- _ASSIGNED TASK_: Look through the listing for the string "Hdeco" and copy out every line that holds it.

■ ■ ■ ■ ■ ■ ■

Lemma with_crud_defaults_witness :
  (forall u W0 W1, metadata_wraps u W0 = Ok W1 -> w_bases W1 = w_bases W0)
  /\ (exists wrapper W,
        collection metadata_wraps injector (OData (PStr "a")) None = Ok wrapper
        /\ wrapper (TClass OwnDb) = Ok W
        /\ w_bases W = [ClsUser OwnDb; ClsCRUDMixin] /\ has_crud W = true)
  /\ (exists wrapper W,
        multiple_collections metadata_wraps injector None [("primary", "a")] = Ok wrapper
        /\ wrapper (TClass OwnDb) = Ok W
        /\ w_bases W = [ClsUser OwnDb] /\ has_crud W = false).
Proof.
  assert (Hw : forall u W0 W1, metadata_wraps u W0 = Ok W1 -> w_bases W1 = w_bases W0).
  { intros u W0 W1 H. injection H as <-. reflexivity. }
  split; [exact Hw |]. split.
  - do 2 eexists. split; [reflexivity |]. split; [reflexivity |].
    destruct (proj1 (proj2 (proj2
                (with_crud_defaults metadata_wraps injector (OData (PStr "a"))
                   [("primary", "a")] (TClass OwnDb) _ Hw))) _ eq_refl eq_refl)
      as (u & Hu & Hb & Hc).
    injection Hu as <-. split; [exact Hb | exact Hc].
  - do 2 eexists. split; [reflexivity |]. split; [reflexivity |].
    destruct (proj1 (proj2 (proj2 (proj2
                (with_crud_defaults metadata_wraps injector (OData (PStr "a"))
                   [("primary", "a")] (TClass OwnDb) _ Hw)))) _ eq_refl eq_refl)
      as (u & Hu & Hb & Hc).
    injection Hu as <-. split; [exact Hb | exact Hc].
Defined.

(** C4 on a concrete class: [@injector.collection('a')] over
    [class UserService: pass], with an injector whose database has the
    collection.  With a [wraps] that accepts classes the decorator returns
    a class, and constructing it raises [AttributeError] for [db]; with
    [functools.wraps] the decorator itself raises. *)
Theorem collection_construct_user_service :
  (exists wrapper W,
      collection metadata_wraps injector (OData (PStr "a")) None = Ok wrapper
      /\ wrapper (TClass UserService) = Ok W
      /\ construct W [] []
         = Raise (Exn AttributeError "'UserService' object has no attribute 'db'" None))
  /\ (exists wrapper,
      collection functools_wraps injector (OData (PStr "a")) None = Ok wrapper
      /\ wrapper (TClass UserService)
         = Raise (Exn AttributeError "'mappingproxy' object has no attribute 'update'"
                    None)).
Proof.
  split.
  - do 2 eexists. split; [reflexivity |]. split; reflexivity.
  - eexists. split; reflexivity.
Qed.

(** What the same decorator does for a class whose [__init__] puts a
    database handle on the instance: the user's [__init__] runs first and
    sees no [collection]; a rejected argument list is retried without
    arguments; the collection comes from the instance's own handle. *)
Example collection_construct_own_db :
  exists wrapper W self,
    collection metadata_wraps injector (OData (PStr "a")) None = Ok wrapper
    /\ wrapper (TClass OwnDb) = Ok W
    /\ hasattr (new_instance W) "collection" = false
    /\ construct W [PInt 1] [] = Ok self
    /\ getattr self "collection" = Some (OColl "a")
    /\ w_repr W = "OwnDb(collection='a' with CRUD)".
Proof.
  do 3 eexists. split; [reflexivity |]. split; [reflexivity |].
  split; [reflexivity |]. split; [reflexivity |]. split; reflexivity.
Qed.

(** C2, as stated, fails: a lookup that raises the driver's own error
    for the name reaches the caller as that error, not as [KeyError]. *)
Lemma driver_error_not_translated :
  py_getitem (db strict_injector) "x$y"
    = Raise (Exn (OtherError "InvalidName") "collection names must not contain '$'" None)
  /\ exists wrapper,
      collection functools_wraps strict_injector (OData (PStr "x$y")) None = Ok wrapper
      /\ wrapper (TClass UserService)
         = Raise (Exn (OtherError "InvalidName")
                    "collection names must not contain '$'" None)
      /\ forall e, wrapper (TClass UserService) = Raise e -> exn_cls e <> KeyError.
Proof.
  split; [reflexivity |]. eexists. split; [reflexivity |]. split; [reflexivity |].
  intros e H. injection H as <-. discriminate.
Qed.

Lemma failed_lookup_rejected_witness :
  "zzz" <> ""
  /\ py_getitem (db injector) "zzz" = Raise (Exn KeyError "zzz" None)
  /\ exists wrapper,
      collection functools_wraps injector (OData (PStr "zzz")) None = Ok wrapper
      /\ wrapper (TClass UserService)
         = Raise (Exn KeyError "Collection 'zzz' not accessible in database"
                    (Some (Exn KeyError "zzz" None))).
Proof.
  assert (Hne : "zzz" <> "") by discriminate.
  split; [exact Hne |]. split; [reflexivity |].
  destruct (failed_lookup_rejected functools_wraps injector "zzz" None UserService
              (Exn KeyError "zzz" None) Hne eq_refl)
    as (wrapper & Hdeco & Hkey & _ & _).
  exists wrapper. split; [exact Hdeco |].
  exact (proj1 (Hkey (or_introl eq_refl))).
Defined.

(** *** [multiple_collections] *)

(** The injection loop stops at its first entry when the instance has no
    [db] attribute. *)
Lemma inject_all_needs_db (kv : string * string) (collections : list (string * string))
    (self : instance) :
  getattr self "db" = None ->
  inject_all (kv :: collections) self = (Raise (no_attribute (type_name self) "db"), self).
Proof.
  intros Hdb. destruct kv as [attr_name collection_name]. simpl.
  unfold bind, self_db_getitem, load_attr. rewrite Hdb. reflexivity.
Qed.


(** C5 on a concrete class: [multiple_collections(with_crud=True,
    primary='a', secondary='b')] over [class UserService: pass], with an
    injector whose database has both collections.  With a [wraps] that
    accepts classes the decorator returns a class with [CRUDMixin], and
    constructing it raises [AttributeError] for [db] before any attribute
    is assigned; with [functools.wraps] the decorator itself raises. *)
Theorem multiple_construct_user_service :
  (exists wrapper W,
      multiple_collections metadata_wraps injector (Some true)
        [("primary", "a"); ("secondary", "b")] = Ok wrapper
      /\ wrapper (TClass UserService) = Ok W
      /\ has_crud W = true
      /\ w_init W [] [] (new_instance W)
         = (Raise (Exn AttributeError "'UserService' object has no attribute 'db'" None),
            new_instance W)
      /\ construct W [] []
         = Raise (Exn AttributeError "'UserService' object has no attribute 'db'" None))
  /\ (exists wrapper,
      multiple_collections functools_wraps injector (Some true)
        [("primary", "a"); ("secondary", "b")] = Ok wrapper
      /\ wrapper (TClass UserService)
         = Raise (Exn AttributeError "'mappingproxy' object has no attribute 'update'"
                    None)).
Proof.
  split.
  - do 2 eexists. split; [reflexivity |]. split; [reflexivity |].
    split; [reflexivity |]. split; reflexivity.
  - eexists. split; reflexivity.
Qed.

(** What the same decorator does for a class whose [__init__] puts a
    database handle on the instance: each declared attribute holds its
    own collection, the first declared one is also the default, [create]
    inserts into it and into no other. *)
Example multiple_construct_own_db :
  exists wrapper W self,
    multiple_collections metadata_wraps injector (Some true)
      [("primary", "a"); ("secondary", "b")] = Ok wrapper
    /\ wrapper (TClass OwnDb) = Ok W
    /\ construct W [] [] = Ok self
    /\ getattr self "primary" = Some (OColl "a")
    /\ getattr self "secondary" = Some (OColl "b")
    /\ getattr self "collection" = Some (OColl "a")
    /\ calls (snd (create self alice two_docs)) = [BInsertOne "a" alice]
    /\ w_repr W = "OwnDb(collections={primary='a', secondary='b'} with CRUD)".
Proof.
  do 3 eexists. split; [reflexivity |]. split; [reflexivity |].
  split; [reflexivity |]. repeat split; reflexivity.
Qed.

■ ■ ■ ■ ■ ■ ■

- _REPLY_:
    as (wrapper & Hdeco & Hkey & _ & _).
  exists wrapper. split; [exact Hdeco |].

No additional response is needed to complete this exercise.